Challenges to Address

Challenges in Data Transformation

As the current environment is in silos, making sense of collective data requires that merging these silos. However, there are some serious challenges in bringing together unstructured and structured data. There is no way that you can transform data from two different sources when they don’t have matching values in both tables. For example, if you were to bring together two customer data sources together like user behavior on website (which has just IP addresses) and app behavior (user email), there is no possibility to a unique IP against a unique email so that you can create a single customer stack

This would mean that a lot of valuable customer information is lost and the available structured set is pushed into the learning model. The outputs of the learning model are as good as the data being provided. Due to incomplete data-sets, the customer pattern is missing and the learning set might not find this pattern at all

To avoid learning errors, it is necessary that the data transformation is complete for the learning foundation to be robust.

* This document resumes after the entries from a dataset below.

(** Both requests are made with the default [retries = 3] and
    [delay = 1000]. *)
Definition fetchGroundedJson (apiKey textPrompt : string)
    (jsonSchema : Js.json) : M Js.json :=
  setLoadingMessage loading1 ;;
  searchData <-
    fetchWithBackoff (apiUrl apiKey) (post (searchPayload textPrompt)) 3 1000 ;;
  groundedText <- first_text searchData ;;
  if negb (truthy groundedText) then throw step1_failed
  else
    setLoadingMessage loading2 ;;
    prompt <- evaluate (parseJsonPrompt groundedText) ;;
    jsonData <-
      fetchWithBackoff (apiUrl apiKey)
        (post (jsonPayload prompt jsonSchema)) 3 1000 ;;
    jsonText <- first_text jsonData ;;
    if truthy jsonText then parse jsonText
    else throw step2_failed.

End Pipeline.


(** ** Vocabulary of the statements *)

(** The text a response body carries, when the body is not [null]. *)
Definition text_of (data : Js.json) : value :=
  (member data "candidates")?.[0]?."content"?."parts"?.[0]?."text".

(** [n] throttled attempts: a request, then a wait that doubles. *)
Fixpoint throttled_attempts (url : string) (options : Options) (n : nat)
    (delay : Z) : trace :=
  match n with
  | O => []
  | S n' =>
      EvFetch url options :: EvSleep delay
        :: throttled_attempts url options n' (delay * 2)
  end.

(** Every request among [evs] is the request [url], [options]. *)
Definition requests_only (url : string) (options : Options) (evs : trace) : Prop :=
  Forall (fun e => is_fetch e = true -> e = EvFetch url options) evs.

(** ** A sample platform, for the concrete runs *)

Module Sample.

(** Number::toString on the integers. *)
Definition Number_toString (q : Q) : string := decimal (Qnum q / Zpos (Qden q)).

Definition quote : string := String (ascii_of_nat 34) EmptyString.

(** JSON.stringify on values whose strings need no escape. *)
Fixpoint JSON_stringify (j : Js.json) : string :=
  match j with
  | JNull => "null"
  | JBool true => "true"
  | JBool false => "false"
  | JNum q => Number_toString q
  | JStr s => quote ++ s ++ quote
  | JArr items =>
      "[" ++ (fix elements (l : list Js.json) : string :=
                match l with
                | [] => ""
                | [x] => JSON_stringify x
                | x :: rest => JSON_stringify x ++ "," ++ elements rest
                end) items ++ "]"
  | JObj fields =>
      "{" ++ (fix members (l : list (string * Js.json)) : string :=
                match l with
                | [] => ""
                | [(k, v)] => quote ++ k ++ quote ++ ":" ++ JSON_stringify v
                | (k, v) :: rest =>
                    quote ++ k ++ quote ++ ":" ++ JSON_stringify v ++ ","
                      ++ members rest
                end) fields ++ "}"
  end%string.

(** JSON.parse on the texts of the concrete runs: four JSON texts, and
    SyntaxError on texts that are not JSON. *)
Definition JSON_parse (text : string) : string + Js.json :=
  if String.eqb text "{}" then inr (JObj [])
  else if String.eqb text "[]" then inr (JArr [])
  else if String.eqb text "null" then inr JNull
  else if String.eqb text "true" then inr (JBool true)
  else if String.eqb text "" then inl "Unexpected end of JSON input"
  else inl "Unexpected token".

Definition url : string := "https://example.test/generate".
Definition options : Options := mkOptions "POST" [] "{}".

(** A body [{ candidates: [{ content: { parts: [{ text }] } }] }]. *)
Definition candidates_body (text : Js.json) : Js.json :=
  JObj [("candidates",
         JArr [JObj [("content", JObj [("parts", JArr [JObj [("text", text)]])])]])].

(** A body [{ error: { message } }]. *)
Definition error_body (msg : Js.json) : Js.json :=
  JObj [("error", JObj [("message", msg)])].

Definition http (status : Z) (statusText : string) (b : error + Js.json)
  : outcome := Resolves (mkResponse status statusText b).

Definition not_json : error + Js.json :=
  inl (SyntaxError "Unexpected token < in JSON at position 0").

(** The same outcome for every request. *)
Definition always (o : outcome) : Network := fun _ _ _ => o.

(** The outcomes of the successive requests; the last one repeats. *)
Fixpoint script (first : outcome) (rest : list outcome) (n : nat) : outcome :=
  match n, rest with
  | O, _ => first
  | S _, [] => first
  | S n', o :: rest' => script o rest' n'
  end.

Definition scripted (first : outcome) (rest : list outcome) : Network :=
  fun n _ _ => script first rest n.

Definition server_error : outcome :=
  http 500 "Internal Server Error" (inr (error_body (JStr "backend down"))).

Definition empty_message : outcome :=
  http 500 "Internal Server Error" (inr (error_body (JStr ""))).

Definition plain_500 : outcome := http 500 "Internal Server Error" not_json.

Definition throttled : outcome :=
  http 429 "Too Many Requests" (inr (error_body (JStr "quota exceeded"))).

Definition html_200 : outcome := http 200 "OK" not_json.

Definition grounded : outcome :=
  http 200 "OK" (inr (candidates_body (JStr "Three personas: A, B, C."))).

Definition structured (text : string) : outcome :=
  http 200 "OK" (inr (candidates_body (JStr text))).

Definition null_200 : outcome := http 200 "OK" (inr JNull).

Definition run_backoff (net : Network) (retries delay : Z)
  : completion Js.json * trace :=
  fetchWithBackoff net Number_toString url options retries delay [].

Definition run_retrieve (net : Network) : completion Js.json * trace :=
  fetchGroundedJson net JSON_parse JSON_stringify Number_toString
    "KEY" "Generate 3 personas" (JObj []) [].

End Sample.

(** ** Outcomes of a request, as the caller of [fetchWithBackoff] sees them *)

(** An outcome that [fetchWithBackoff] answers with a retry when one is
    left: a rejected request, or a response that is not 2xx. *)
Definition failed (o : outcome) : bool :=
  match o with
  | Rejects _ => true
  | Resolves response => negb (ok response)
  end.

(** What the call settles to when [o] is the outcome of its last
    request. *)
Definition settle (Number_toString : Q -> string) (o : outcome)
  : completion Js.json :=
  match o with
  | Rejects e => Throw e
  | Resolves response =>
      if ok response then
        match json response with
        | inr b => Normal b
        | inl e => Throw e
        end
      else Throw (api_error Number_toString response)
  end.

(** The waits of a call that makes [n] retries. *)
Definition backoff_delays (delay : Z) (n : nat) : list Z :=
  map (fun i => delay * 2 ^ Z.of_nat i) (seq 0 n).

Definition total (waits : list Z) : Z := fold_right Z.add 0 waits.

(** The events of a call of [fetchWithBackoff]: its request, a wait, the
    log of an error body. *)
Definition backoff_event (url : string) (options : Options) (e : event) : Prop :=
  match e with
  | EvFetch url' options' => url' = url /\ options' = options
  | EvSleep _ | EvLog _ => True
  | EvLoading _ => False
  end.

(** A request of [fetchGroundedJson]: a POST of a JSON payload to the
    generation endpoint, with the key in the URL. *)
Definition retrieval_event (JSON_stringify : Js.json -> string)
    (apiKey : string) (e : event) : Prop :=
  match e with
  | EvFetch url options =>
      url = apiUrl apiKey /\ exists payload, options = post JSON_stringify payload
  | _ => True
  end.

(** ** The tabs: handlers over React state *)

(** What a handler does, in order: the events of the pipeline, calls of
    state setters, calls of the [onError] prop, console output. *)
Inductive ui_event :=
| Core (e : event)
| SetState (setter : string) (v : Js.json)
| OnError (msg : string)
| ConsoleError (err : error).

Definition ui_trace := list ui_event.

(** The pipeline's part of a handler's trace. *)
Definition core (u : ui_trace) : trace :=
  flat_map (fun e => match e with Core c => [c] | _ => [] end) u.

Definition UI (A : Type) := ui_trace -> completion A * ui_trace.

Definition ui_ret {A} (a : A) : UI A := fun u => (Normal a, u).

Definition ui_throw {A} (e : error) : UI A := fun u => (Throw e, u).

Definition ui_bind {A B} (m : UI A) (k : A -> UI B) : UI B :=
  fun u =>
    match m u with
    | (Normal a, u') => k a u'
    | (Throw e, u') => (Throw e, u')
    end.

Definition ui_emit (e : ui_event) : UI unit := fun u => (Normal tt, u ++ [e]).

(** [await m] for a computation of the pipeline: it runs on the
    pipeline's part of the trace, and what it adds is added here. *)
Definition lift {A} (m : M A) : UI A :=
  fun u =>
    let t := core u in
    match m t with
    | (r, t') => (r, u ++ map Core (skipn (length t) t'))
    end.

(** A completion that is already known. *)
Definition complete {A} (c : completion A) : UI A := fun u => (c, u).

Challenges with Data Schema

With more solutions moving towards Schema-on-read approach (data lake), it is evident that there is no plan for the data that gets collected and you start with data collected and add schema to fit your needs. To cater to the needs of a specific challenge, you write a schema that is designed to address this challenge. In this bargain, you write many such schemas.

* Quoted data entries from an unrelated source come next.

(** The ranges the counters stay in, the pairing of [fix_timer] with
    [fix_direction], and the relay lines of one motor never both HIGH. *)
Definition well_formed (s : state) : Prop :=
  0 <= delay_next s <= 10 /\
  ((fix_timer s = 0 /\ fix_direction s = NO_MOTOR) \/
   (0 < fix_timer s <= 750 /\
    (fix_direction s = LEFT_MOTOR \/ fix_direction s = RIGHT_MOTOR))) /\
  pinLeftIn (pins s) && pinLeftOut (pins s) = false /\
  pinRightIn (pins s) && pinRightOut (pins s) = false.

(** [loop] as a relation: one constructor per [return] of the sketch, with
    the guards that lead to it, the globals it leaves and the trace. *)
Inductive tick_spec (s : state) (i : inputs) : state -> list event -> Prop :=
| TickFault :
    fault s || trips_fault i = true ->
    tick_spec s i (set_fault true (sample i s))
      [SerialPrint ("fault!" ++ newline); Delay 1000]
| TickDebounce :
    fault s = false -> trips_fault i = false ->
    truthy (delay_next s) = true ->
    tick_spec s i
      (set_pins port_off
         (set_delay_next (int_dec (delay_next s)) (sample i s)))
      (off_events ++ [Delay 1])
| TickPause :
    fault s = false -> trips_fault i = false ->
    truthy (delay_next s) = false -> correcting s = true ->
    sw_up i || sw_down i = false ->
    tick_spec s i (set_pins port_off (sample i s)) off_events
| TickExpire :
    fault s = false -> trips_fault i = false ->
    truthy (delay_next s) = false -> correcting s = true ->
    sw_up i || sw_down i = true ->
    truthy (int_dec (fix_timer s)) = false ->
    tick_spec s i
      (set_fault (sw_left i || sw_right i)
         (set_pins port_off
            (set_fix_direction NO_MOTOR (set_fix_timer 0 (sample i s)))))
      (off_events ++ [Delay 1])
| TickDrive :
    fault s = false -> trips_fault i = false ->
    truthy (delay_next s) = false -> correcting s = true ->
    sw_up i || sw_down i = true ->
    truthy (int_dec (fix_timer s)) = true ->
    tick_spec s i
      (set_pins (motor_port (fix_direction s) RUN_IN)
         (set_fix_timer (int_dec (fix_timer s)) (sample i s)))
      (motor_events (fix_direction s) RUN_IN ++ [Delay 1])
| TickFixLeft :
    fault s = false -> trips_fault i = false ->
    truthy (delay_next s) = false -> correcting s = false ->
    sw_left i = true ->
    tick_spec s i
      (set_fix_direction LEFT_MOTOR
         (set_fix_timer 750 (set_delay_next 10 (sample i s))))
      [SerialPrintln "fix left"]
| TickFixRight :
    fault s = false -> trips_fault i = false ->
    truthy (delay_next s) = false -> correcting s = false ->
    sw_left i = false -> sw_right i = true ->
    tick_spec s i
      (set_fix_direction RIGHT_MOTOR
         (set_fix_timer 750 (set_delay_next 10 (sample i s))))
      [SerialPrintln "fix right"]
| TickTransition :
    fault s = false -> trips_fault i = false ->
    truthy (delay_next s) = false -> correcting s = false ->
    sw_left i || sw_right i = false -> transition s i = true ->
    tick_spec s i
      (set_delay_next 10
         (set_prev_down (sw_down i) (set_prev_up (sw_up i) (sample i s))))
      []
| TickManual :
    fault s = false -> trips_fault i = false ->
    truthy (delay_next s) = false -> correcting s = false ->
    sw_left i || sw_right i = false -> transition s i = false ->
    tick_spec s i
      (if sw_down i then set_pins (motor_port BOTH_MOTOR RUN_IN) (sample i s)
       else if sw_up i then
         set_pins (motor_port BOTH_MOTOR RUN_OUT) (sample i s)
       else sample i s)
      (if sw_down i then motor_events BOTH_MOTOR RUN_IN ++ [Delay 1]
       else if sw_up i then motor_events BOTH_MOTOR RUN_OUT ++ [Delay 1]
       else []).

(** A tick on which the correction branch counts down: exactly one manual
    switch pressed, and not both limit switches. *)
Definition held (i : inputs) : bool :=
  xorb (sw_up i) (sw_down i) && negb (sw_left i && sw_right i).

(** A trace that energises an In relay. *)
Definition drives_in (t : list event) : bool :=
  existsb (fun w => snd w && ((fst w =? motorLeftIn) || (fst w =? motorRightIn)))
    (writes t).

The regressive part of this approach is that many times you do not fully understand your data and how you will use it. This is especially true for analytics and data mining, where you may have a lot of data that you don’t fully understand yet or don’t all fit the same schema. Instead of creating a schema that fits all, by understanding the data meticulously, businesses implement heuristic solutions where they need to keep changing solutions frequently as business needs evolve and the previously designed heuristic schema has to be reworked, costing the business time and money.

As any business’s fixed primary goal is to achieve profitability for its existence and sustainability, will not change, it is important to design a highly optimized logical schema( logical data model) and the conceptual data model, describing the semantics of an organization without reference to technology.

To arrive at such an optimal logical model where a single data model, isomeric in nature, can restructure itself to solve the different problem areas of a business, we analyzed patterns in different custom schemas to arrive at the most optimal generic schema which is low dimensional. Using the concepts of self-organizing map, we designed a macro data representation of the CDM, to which any logical model could be mapped.

A self-organizing map (SOM) or self-organizing feature map (SOFM) is a type of artificial neural network (ANN) that is trained using unsupervised learning to produce a low-dimensional (typically two-dimensional), discretized representation of the input space, called a map, and is, therefore, a method to do dimensionality reduction. Self-organizing maps differ from other artificial neural networks as they apply competitive learning as opposed to error-correction learning (such s backpropagation with gradient descent), and in the sense that they use a neighborhood function to preserve the topological properties of the input space.

Solving these two main challenges not only creates the right foundation for effective AI implementation, but it is also ready with classification, real-time processing of pattern detection, weight allocation, neighbor detection, predictions and resulting state changes.

Due to lack of the right data foundation, data scientists get access to data-sets that might or might not carry the complete patterns. Which would mean that the training data-set would not encompass all the necessary inputs and data scientists would map whatever is available to the desired output?

For such an approach, data-sets need to contain ample data which is time-consuming and does not help in learning or analyzing in real-time. Customer Engagement requires interacting with customers in real-time by learning past behavior along with the behavior of the current interactions, which would mean that the machine has a memory, understands customer intent, affinity, preferences and every associated parameter and using that information, can communicate contextually and relevantly, creating the same human-like experience.

Solving the above problems, Plumb5’s approach to real-time learning and decision processing is built around building memories of every single customer and their cross-channel interactions to learn and auto-generate probable decisions. These decisions are tightly integrated into the automation layer so machines can fire actions based on decision states instantly, allowing real-time engagement.